Collected data:
Lemma ImportStudents_batch_err batch :
  forall sm err sm', ImportStudents_batch sm batch = (Some err, sm') ->
    exists pre st post,
      batch = pre ++ st :: post /\
      ImportStudents_batch sm pre = (None, sm') /\
      Register sm' (ID st) (Name st) (StudyProgram st) = (Err err, sm').
Proof.
  induction batch as [|st batch IH]; intros sm err sm' H; cbn in H; [done|].
  destruct (Register sm (ID st) (Name st) (StudyProgram st))
    as [[msg|e] sm1] eqn:HR.
  - destruct (IH _ _ _ H) as (pre & st' & post & -> & Hpre & Hfail).
    exists (st :: pre), st', post. cbn. by rewrite HR.
  - injection H as -> ->. pose proof (Register_err _ _ _ _ _ _ HR) as ->.
    by exists [], st, batch.
Qed.

(** ** Sequences of calls *)

Lemma Login_body_frame id name sm :
  mu (snd (Login_body id name sm)) = mu sm /\
  students (snd (Login_body id name sm)) = students sm /\
  studentStudyPrograms (snd (Login_body id name sm)) = studentStudyPrograms sm /\
  (forall id', id' <> id ->
     failedLoginAttempts (snd (Login_body id name sm)) !! id'
     = failedLoginAttempts sm !! id').
Proof.
  unfold Login_body. repeat case_decide; try done.
  destruct (lockedOut sm id); [done|]. rewrite Login_loop_first.
  destruct (firstWithID id (students sm)); repeat case_decide; cbn;
    repeat split; intros; by rewrite lookup_insert_ne.
Qed.
(** C6: a swim measures its distance with the stroke length 1.38, that
    is [action * 1.38 / 1000]; every other class uses 0.65. *)
Theorem swimming_len_step :
  (forall a d w l c,
     LEN_STEP (Swimming a d w l c) == 1.38 /\
     get_distance (Swimming a d w l c) = Ok (Spec.distance_km a 1.38)) /\
  (forall self,
     class_of self <> SwimmingCls ->
     LEN_STEP self == 0.65 /\
     get_distance self = Ok (Spec.distance_km (action self) 0.65)).
Proof.
  split.
  - intros a d w l c. split; reflexivity.
  - intros self Hc.
    destruct self; try (other_class Hc); split; reflexivity.
Qed.

Lemma swimming_len_step_witness :
  get_distance (Running 15000 1 75) = Ok (Spec.distance_km 15000 0.65) /\
  get_distance (Swimming 720 1 80 25 40) = Ok (Spec.distance_km 720 1.38).
Proof.
  split.
  - apply (proj2 swimming_len_step (Running 15000 1 75)). discriminate.
  - apply (proj1 swimming_len_step 720 1 80 25 40).
Defined.

(** ** Signs *)

Lemma Qdiv_nonneg (x y : Q) : 0 <= x -> 0 < y -> 0 <= x / y.
Proof.
  intros Hx Hy. apply Qle_shift_div_l; [assumption|]. lra.
Qed.
(** * Local Thompson sampling with Normal beliefs

    A shallow embedding of the class [LTS] of [examples/simple_lts.py]: a
    multi-armed bandit that keeps one Normal belief (mean, standard deviation)
    per arm, selects the arm whose sampled value is largest, and revises the
    belief of the arm pulled last with the Normal-Normal conjugate update.

    The methods use only [*], [+], [/], [math.sqrt] and [>] on Python floats.
    They are embedded once, over an arithmetic interface [Arith], and the
    interface is instantiated twice:
    - [binary64]: IEEE 754 double precision, the arithmetic of Python's
      [float], through the kernel's primitive floats (it computes);
    - [exact]: the real numbers.  It is no arithmetic of the code: it is
      kept to check the order laws the scan of [select] relies on, and to
      cross-check the values of the scenario of the specification.
    Every property of the conjugate update that depends on the arithmetic is
    stated and proved in [binary64].

    Exceptions are values: a method returns [Ok] or [Raise].  The pseudorandom
    generator behind [random.gauss] is a state of an abstract type that
    [select] threads through its draws. *)

From Stdlib Require Import ZArith Reals ROrderedType Lra Floats.
From Stdlib Require String Ascii Uint63.
Import String.StringSyntax.
Delimit Scope string_scope with string.
From stdpp Require Import base list relations.

#[local] Set Warnings "-inexact-float".

(** ** Outcomes of a call *)

Inductive exn : Set :=
| TypeError          (* a list indexed by [None] *)
| IndexError         (* a list index out of range *)
| ValueError         (* [max] of an empty sequence, [math.sqrt] of a negative *)
| ZeroDivisionError. (* [/] by zero *)

Inductive result (A : Type) : Type :=
| Ok (a : A)
| Raise (e : exn).
Arguments Ok {A} a.
Arguments Raise {A} e.

#[global] Instance result_ret : MRet result := fun A a => Ok a.
#[global] Instance result_bind : MBind result := fun A B k r =>
  match r with
  | Ok a => k a
  | Raise e => Raise e
  end.
Lemma groups_of_keys (T : Type) (f : string -> T) (groups : list (string * T)) :
  (forall k rows, In (k, rows) groups -> rows = f k) ->
  groups = map (fun k => (k, f k)) (map fst groups).
Proof.
  induction groups as [|[k rows] groups IH]; intros H; [reflexivity|].
  simpl. rewrite (H k rows (or_introl eq_refl)). f_equal.
  apply IH. intros k' rows' Hin. apply H. right. exact Hin.
Qed.

Lemma is_groupby_unique (key : Row A -> text) (df : list (Row A))
  (g1 g2 : list (string * list (Row A))) :
  is_groupby key df g1 -> is_groupby key df g2 -> g1 = g2.
Proof.
  intros [A1 [K1 R1]] [A2 [K2 R2]].
  rewrite (groups_of_keys _ g1 R1), (groups_of_keys _ g2 R2). f_equal.
  apply ascending_unique; [exact A1|exact A2|].
  intros k. rewrite K1, K2. reflexivity.
Qed.

Lemma groupby_is_groupby (key : Row A -> text) (df : list (Row A)) :
  is_groupby key df (groupby key df).
Proof.
  split; [|split].
  - rewrite groupby_keys. split; [apply group_keys_sorted|apply group_keys_nodup].
  - intros k. rewrite groupby_keys. apply in_group_keys.
  - intros k rows Hin. apply in_groupby in Hin. apply Hin.
Qed.

(** *** The order of the report is determined *)

Lemma same_key_iff (a b : ReportRow A) :
  same_key a b = true <->
  r_risk_severity a = r_risk_severity b /\ r_state a = r_state b /\
  r_district a = r_district b.
Proof.
  unfold same_key, key_compare. split.
  - destruct (String.compare (r_risk_severity a) (r_risk_severity b)) eqn:S;
      try discriminate.
    destruct (text_compare (r_state a) (r_state b)) eqn:T; try discriminate.
    destruct (text_compare (r_district a) (r_district b)) eqn:D; try discriminate.
    intros _. split; [apply String.compare_eq_iff, S|].
    split; apply text_compare_eq; assumption.
  - intros [-> [-> ->]].
    rewrite string_compare_refl, !text_compare_refl. reflexivity.
Qed.

Lemma same_key_refl (a : ReportRow A) : same_key a a = true.
Proof. apply same_key_iff. auto. Qed.

Lemma same_key_leb (a b : ReportRow A) : same_key a b = true -> key_leb a b = true.
Proof.
  unfold same_key, key_leb. destruct (key_compare a b); [reflexivity|discriminate..].
Qed.

Lemma key_le_both (a b : ReportRow A) : key_le a b -> key_le b a -> same_key a b = true.
Proof.
  unfold key_le, key_leb, same_key. rewrite (key_compare_antisym b a).
  destruct (key_compare a b); simpl; congruence.
Qed.

(** The insertion passes only rows with a smaller key, so it keeps the
    order of the rows with the key of the new row. *)
Lemma filter_insert_row (x r : ReportRow A) (l : list (ReportRow A)) :
  filter (same_key x) (insert_row r l) = filter (same_key x) (r :: l).
Proof.
  induction l as [|y t IH]; [reflexivity|].
  cbn [insert_row]. destruct (key_leb r y) eqn:E; [reflexivity|].
  cbn [filter]. rewrite IH. cbn [filter].
  destruct (same_key x y) eqn:Sy; destruct (same_key x r) eqn:Sr; try reflexivity.
  exfalso. apply same_key_iff in Sy, Sr.
  assert (Hry : same_key r y = true).
  { apply same_key_iff. destruct Sy as [S1 [S2 S3]], Sr as [R1 [R2 R3]].
    rewrite <- R1, <- R2, <- R3. auto. }
  apply same_key_leb in Hry. congruence.
Qed.

Lemma sort_values_stable (x : ReportRow A) (l : list (ReportRow A)) :
  filter (same_key x) (sort_values l) = filter (same_key x) l.
Proof.
  induction l as [|r l IH]; [reflexivity|].
  cbn [sort_values fold_right]. fold (sort_values l).
  rewrite filter_insert_row. cbn [filter]. rewrite IH. reflexivity.
Qed.

Lemma sort_values_is_sort_values (l : list (ReportRow A)) :
  is_sort_values l (sort_values l).
Proof.
  split; [apply sort_values_perm|]. split; [apply sort_values_strongly_sorted|].
  intros x. apply sort_values_stable.
Qed.

Lemma sorted_head_le (a b : ReportRow A) (t : list (ReportRow A)) :
  StronglySorted (@key_le A) (a :: t) -> In b (a :: t) -> key_le a b.
Proof.
  intros Hs [<-|Hb].
  - apply same_key_leb, same_key_refl.
  - inversion Hs as [|? ? _ Hall]; subst.
    apply (proj1 (Forall_forall _ _) Hall b Hb).
Qed.

(** Two stable sorts of the same rows are the same list. *)
Lemma stable_sorted_unique (l1 l2 : list (ReportRow A)) :
  StronglySorted (@key_le A) l1 -> StronglySorted (@key_le A) l2 ->
  Permutation l1 l2 ->
  (forall x, filter (same_key x) l1 = filter (same_key x) l2) ->
  l1 = l2.
Proof.
  revert l2. induction l1 as [|a t1 IH]; intros [|b t2] S1 S2 P F.
  - reflexivity.
  - apply Permutation_nil in P. discriminate P.
  - apply Permutation_sym, Permutation_nil in P. discriminate P.
  - assert (Hab : same_key a b = true).
    { apply key_le_both.
      - apply (sorted_head_le S1). apply (Permutation_in _ (Permutation_sym P)).
        left. reflexivity.
      - apply (sorted_head_le S2). apply (Permutation_in _ P). left. reflexivity. }
    assert (E : a = b).
    { pose proof (F a) as Fa. cbn [filter] in Fa.
      rewrite same_key_refl, Hab in Fa. injection Fa as E _. exact E. }
    subst b. f_equal. apply IH.
    + inversion S1; assumption.
    + inversion S2; assumption.
    + apply (Permutation_cons_inv P).
    + intros x. pose proof (F x) as Fx. cbn [filter] in Fx.
      destruct (same_key x a); [injection Fx as Fx|]; exact Fx.
Qed.

Lemma is_sort_values_unique (l out out' : list (ReportRow A)) :
  is_sort_values l out -> is_sort_values l out' -> out = out'.
Proof.
  intros [P [S F]] [P' [S' F']]. apply stable_sorted_unique; [exact S|exact S'| |].
  - apply (Permutation_trans P (Permutation_sym P')).
  - intros x. rewrite F, F'. reflexivity.
Qed.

Prompt:
Go through the records above and copy every line holding the word "done".

Final answer:
  induction batch as [|st batch IH]; intros sm err sm' H; cbn in H; [done|].
  unfold Login_body. repeat case_decide; try done.
  destruct (lockedOut sm id); [done|]. rewrite Login_loop_first.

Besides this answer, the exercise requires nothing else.